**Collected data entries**
•••
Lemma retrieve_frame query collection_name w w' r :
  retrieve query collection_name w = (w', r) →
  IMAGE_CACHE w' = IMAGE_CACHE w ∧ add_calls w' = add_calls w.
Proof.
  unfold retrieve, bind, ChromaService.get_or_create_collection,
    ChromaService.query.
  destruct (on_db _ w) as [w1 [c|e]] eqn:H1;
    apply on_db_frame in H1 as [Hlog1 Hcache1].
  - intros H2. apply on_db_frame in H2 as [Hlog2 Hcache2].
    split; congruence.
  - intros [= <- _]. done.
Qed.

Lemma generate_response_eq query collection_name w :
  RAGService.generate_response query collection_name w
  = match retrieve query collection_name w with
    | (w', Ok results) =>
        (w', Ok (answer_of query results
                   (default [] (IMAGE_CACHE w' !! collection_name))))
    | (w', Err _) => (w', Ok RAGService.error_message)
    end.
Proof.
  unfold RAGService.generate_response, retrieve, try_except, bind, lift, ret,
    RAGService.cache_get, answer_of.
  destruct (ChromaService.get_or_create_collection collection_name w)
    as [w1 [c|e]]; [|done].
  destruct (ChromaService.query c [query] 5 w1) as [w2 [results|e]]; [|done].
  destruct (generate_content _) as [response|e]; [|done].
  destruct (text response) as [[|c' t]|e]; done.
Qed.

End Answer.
•••
**Task requirements**
For every line above that has "destruct" in it, copy the line.

**Exercise result**
  destruct (on_db _ w) as [w1 [c|e]] eqn:H1;
  destruct (ChromaService.get_or_create_collection collection_name w)
  destruct (ChromaService.query c [query] 5 w1) as [w2 [results|e]]; [|done].
  destruct (generate_content _) as [response|e]; [|done].
  destruct (text response) as [[|c' t]|e]; done.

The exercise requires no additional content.